#### Extracted information

(* ===== verification/HardForkFacts.v ===== *)
(** * The hard fork state is a function of the chain

    For a schedule and a chain of blocks, the window of votes and the fork in
    force after each block are defined directly.  Adding a block, reorganizing
    from a height and starting from a database all reach that state. *)

From Stdlib Require Import ZArith Lia.
From stdpp Require Import base list numbers.
From S2P Require Import Prelude HardFork.

(** ** Counting votes *)
Definition votes_for (v : nat) (ws : list nat) : nat := List.count_occ Nat.eq_dec ws v.

Lemma votes_for_app v ws ws' : votes_for v (ws ++ ws') = (votes_for v ws + votes_for v ws')%nat.
Proof. apply count_occ_app. Qed.

Lemma votes_for_le v ws : (votes_for v ws <= length ws)%nat.
Proof. apply count_occ_bound. Qed.

(** The 256 counters of a window. *)
Definition counters (ws : list nat) : list Z := (fun v => Z.of_nat (votes_for v ws)) <$> seq 0 256.

Lemma counters_lookup ws v : (v < 256)%nat -> counters ws !! v = Some (Z.of_nat (votes_for v ws)).
Proof. intros Hv. unfold counters. rewrite list_lookup_fmap, lookup_seq_lt by done. done. Qed.

Lemma counters_nil : counters [] = replicate 256 0.
Proof. by vm_compute. Qed.

(** An update of one counter gives the counters of another window. *)
Lemma count_spec v d ws ws' :
  (v < 256)%nat -> u32 (Z.of_nat (votes_for v ws) + d) = Z.of_nat (votes_for v ws') ->
  (forall u, u <> v -> votes_for u ws = votes_for u ws') -> count v d (counters ws) = Ok (counters ws').
Proof.
  intros Hv Hd Hu. unfold count. rewrite (get_ok _ _ _ (counters_lookup ws v Hv)). cbn [bind]. rewrite Hd.
  rewrite set_ok by (unfold counters; rewrite length_fmap, length_seq; done). f_equal.
  apply list_eq. intros u. destruct (decide (u < 256)%nat) as [Hu256|Hu256].
  - rewrite (counters_lookup ws' u Hu256). destruct (decide (u = v)) as [->|Hne].
    + rewrite list_lookup_insert_eq; [done|]. unfold counters. by rewrite length_fmap, length_seq.
    + rewrite list_lookup_insert_ne, counters_lookup by done. by rewrite Hu.
  - rewrite !lookup_ge_None_2; [done|..]; unfold counters; rewrite ?length_insert, length_fmap, length_seq; lia.
Qed.

Lemma count_push v ws :
  (v < 256)%nat -> Z.of_nat (length ws) < 2 ^ 32 - 1 -> count v 1 (counters ws) = Ok (counters (ws ++ [v])).
Proof.
  intros Hv Hl. apply count_spec; [done| |].
  - rewrite votes_for_app. pose proof (votes_for_le v ws).
    assert (votes_for v [v] = 1%nat) as -> by (cbn; by destruct (Nat.eq_dec v v)).
    unfold u32. rewrite Z.mod_small by lia. lia.
  - intros u Hu. rewrite votes_for_app. cbn. destruct (Nat.eq_dec v u); [congruence|lia].
Qed.

Lemma count_pop v ws :
  (v < 256)%nat -> Z.of_nat (length ws) < 2 ^ 32 - 1 -> count v (-1) (counters (v :: ws)) = Ok (counters ws).
Proof.
  intros Hv Hl. pose proof (votes_for_le v ws). apply count_spec; [done| |].
  - unfold votes_for at 1. cbn [count_occ]. destruct (Nat.eq_dec v v); [|done]. fold (votes_for v ws).
    unfold u32. rewrite Z.mod_small by lia. lia.
  - intros u Hu. unfold votes_for at 1. cbn [count_occ]. destruct (Nat.eq_dec v u); [congruence|done].
Qed.

(** ** The window *)
Definition lastn (n : nat) (ws : list nat) : list nat := drop (length ws - n) ws.

Lemma lastn_snoc n ws v : (1 <= n)%nat -> lastn n (lastn n ws ++ [v]) = lastn n (ws ++ [v]).
Proof.
  intros Hn. unfold lastn. rewrite !length_app, length_drop. cbn [length].
  rewrite !drop_app_le by (rewrite ?length_drop; lia). rewrite drop_drop. do 2 f_equal. lia.
Qed.

Lemma lastn_length n ws : (length (lastn n ws) <= n)%nat.
Proof. unfold lastn. rewrite length_drop. lia. Qed.

Lemma shrink_spec ndebug n ws :
  (1 <= n)%nat -> Forall (fun v => v < 256)%nat ws -> Z.of_nat (length ws) < 2 ^ 32 - 1 ->
  shrink ndebug n ws (counters ws) = Ok (drop (S (length ws) - n) ws, counters (drop (S (length ws) - n) ws)).
Proof.
  intros Hn Hv Hl. induction Hv as [|v ws Hv Hws IH].
  - cbn [shrink length]. destruct (Nat.leb_spec n 0); [lia|]. by rewrite drop_nil.
  - cbn [length] in Hl. cbn [shrink]. destruct (Nat.leb_spec n (length (v :: ws))) as [H|H]; cbn [length] in *.
    + rewrite c_assert_true.
      * cbn [bind]. rewrite count_pop by (done || lia). cbn [bind]. rewrite IH by lia.
        replace (S (S (length ws)) - n)%nat with (S (S (length ws) - n)) by lia. done.
      * rewrite (get_ok _ _ _ (counters_lookup (v :: ws) v Hv)). cbn [bind]. f_equal. apply Z.leb_le.
        unfold votes_for. cbn [count_occ]. destruct (Nat.eq_dec v v); [lia|done].
    + replace (S (S (length ws)) - n)%nat with 0%nat by lia. done.
Qed.

(** ** The schedule *)
Record schedule_ok (c : config) (H : list Params) : Prop := {
  schedule_first : exists p, H !! 0%nat = Some p /\ fork_version p = original_version c;
  schedule_increasing : forall i j p q, (i < j)%nat -> H !! i = Some p -> H !! j = Some q -> (fork_version p < fork_version q)%nat;
  schedule_versions : forall i p, H !! i = Some p -> (fork_version p < 256)%nat /\ (fork_threshold p <= 100)%nat;
  schedule_window : (1 <= window_size c)%nat /\ Z.of_nat (window_size c) < 2 ^ 32 - 1
}.

(** A vote counts for the last fork of the schedule at most. *)
Definition effective (H : list Params) (v : nat) : nat :=
  match list.last H with Some b => if (fork_version b <? v)%nat then fork_version b else v | None => v end.

Definition block_vote (H : list Params) (b : block) : nat := effective H (get_block_vote b).

(** The votes for the fork [n] or a later one. *)
Definition support (H : list Params) (ws : list nat) (n : nat) : nat :=
  foldr (fun p m => votes_for (fork_version p) ws + m)%nat 0%nat (drop n H).

(** The fork [n] can be in force at [height]: its share of the window is at least its threshold in percent. *)
Definition eligible (c : config) (H : list Params) (ws : list nat) (height n : nat) : bool :=
  match H !! n with
  | Some p => (fork_height p <=? height)%nat && (Z.of_nat (window_size c) * Z.of_nat (fork_threshold p) <=? 100 * Z.of_nat (support H ws n))
  | None => false
  end.

(** The last eligible fork among the first [n + 1], the one in force if none after it is. *)
Fixpoint elected (c : config) (H : list Params) (ws : list nat) (height index n : nat) : nat :=
  if (n <=? index)%nat then index
  else if eligible c H ws height n then n
  else match n with O => index | S n => elected c H ws height index n end.

Definition next_index (c : config) (H : list Params) (ws : list nat) (height index : nat) : nat :=
  elected c H ws height index (length H - 1).

(** What [elected] means. *)
Lemma elected_spec c H ws height index n :
  let m := elected c H ws height index n in
  (index <= m)%nat /\ (m <> index -> (m <= n)%nat /\ eligible c H ws height m = true) /\
  (forall k, (m < k <= n)%nat -> eligible c H ws height k = false).
Proof.
  induction n as [|n IH]; cbn [elected].
  - destruct (Nat.leb_spec 0 index); [|lia]. split_and!; [done|done|lia].
  - destruct (Nat.leb_spec (S n) index) as [Hi|Hi]; [split_and!; [done|done|lia]|].
    destruct (eligible c H ws height (S n)) eqn:E; [split_and!; [lia|done|lia]|].
    destruct IH as (H1 & H2 & H3). split_and!; [done| |].
    + intros Hm. destruct (H2 Hm). split; [lia|done].
    + intros k Hk. destruct (decide (k = S n)) as [->|Hne]; [done|]. apply H3. lia.
Qed.

(** A vote for a version other than that of [p]. *)
Definition other_votes (p : Params) (ws : list nat) : list nat := filter (fun v => v <> fork_version p) ws.

Lemma votes_split p ws : (votes_for (fork_version p) ws + length (other_votes p ws) = length ws)%nat.
Proof.
  unfold other_votes. induction ws as [|w ws IH]; [done|]. unfold votes_for in *. cbn [count_occ]. rewrite filter_cons.
  destruct (Nat.eq_dec w (fork_version p)), (decide (w <> fork_version p)); cbn [length]; lia.
Qed.

Lemma votes_for_other p v ws : v <> fork_version p -> votes_for v (other_votes p ws) = votes_for v ws.
Proof.
  intros Hv. unfold other_votes. induction ws as [|w ws IH]; [done|]. rewrite filter_cons. unfold votes_for in *. cbn [count_occ].
  destruct (decide (w <> fork_version p)); cbn [count_occ]; destruct (Nat.eq_dec w v); (lia || congruence).
Qed.

Lemma support_distinct H ws n :
  (forall i j p q, (i < j)%nat -> drop n H !! i = Some p -> drop n H !! j = Some q -> fork_version p <> fork_version q) ->
  (support H ws n <= length ws)%nat.
Proof.
  unfold support. generalize (drop n H). intros hs. revert ws. induction hs as [|p hs IH]; intros ws Hne; cbn [foldr]; [lia|].
  assert (forall q, q ∈ hs -> fork_version q <> fork_version p) as Hq.
  { intros q (j & Hj)%list_elem_of_lookup E. apply (Hne 0%nat (S j) p q); [lia|done|done|done]. }
  assert (foldr (fun q m => votes_for (fork_version q) ws + m)%nat 0%nat hs =
    foldr (fun q m => votes_for (fork_version q) (other_votes p ws) + m)%nat 0%nat hs) as ->.
  { clear -Hq. induction hs as [|q hs IH]; [done|]. cbn [foldr]. rewrite IH by (intros q' Hq'; apply Hq; by right).
    by rewrite (votes_for_other p) by (apply Hq; by left). }
  rewrite <- (votes_split p ws). apply Nat.add_le_mono_l. apply IH.
  intros i j p' q Hij Hp Hq'. apply (Hne (S i) (S j)); [lia|done|done].
Qed.

Section Chain.
Context (c : config) (H : list Params) (bs : list block).
Hypothesis Hok : schedule_ok c H.

Lemma window_bounds : (1 <= window_size c)%nat /\ Z.of_nat (window_size c) < 2 ^ 32 - 1.
Proof using Hok. by destruct Hok. Qed.

Lemma schedule_nonempty : (0 < length H)%nat.
Proof using Hok. destruct Hok as [(p & Hp & _) _ _ _]. by apply lookup_lt_Some in Hp. Qed.

Lemma version_lower i p : H !! i = Some p -> (i <= fork_version p)%nat.
Proof using Hok.
  revert p. induction i as [|i IH]; intros p Hp; [lia|].
  destruct (lookup_lt_is_Some_2 H i) as [q Hq]; [apply lookup_lt_Some in Hp; lia|].
  specialize (IH q Hq). pose proof (schedule_increasing _ _ Hok i (S i) q p ltac:(lia) Hq Hp). lia.
Qed.

Lemma index_bound i : (i < length H)%nat -> (i < 256)%nat.
Proof using Hok.
  intros Hi. destruct (lookup_lt_is_Some_2 H i Hi) as [p Hp]. pose proof (version_lower i p Hp).
  pose proof (schedule_versions _ _ Hok i p Hp). lia.
Qed.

########

Find the lines above with the word "ndebug". Copy them out.

Lemma shrink_spec ndebug n ws :
  shrink ndebug n ws (counters ws) = Ok (drop (S (length ws) - n) ws, counters (drop (S (length ws) - n) ws)).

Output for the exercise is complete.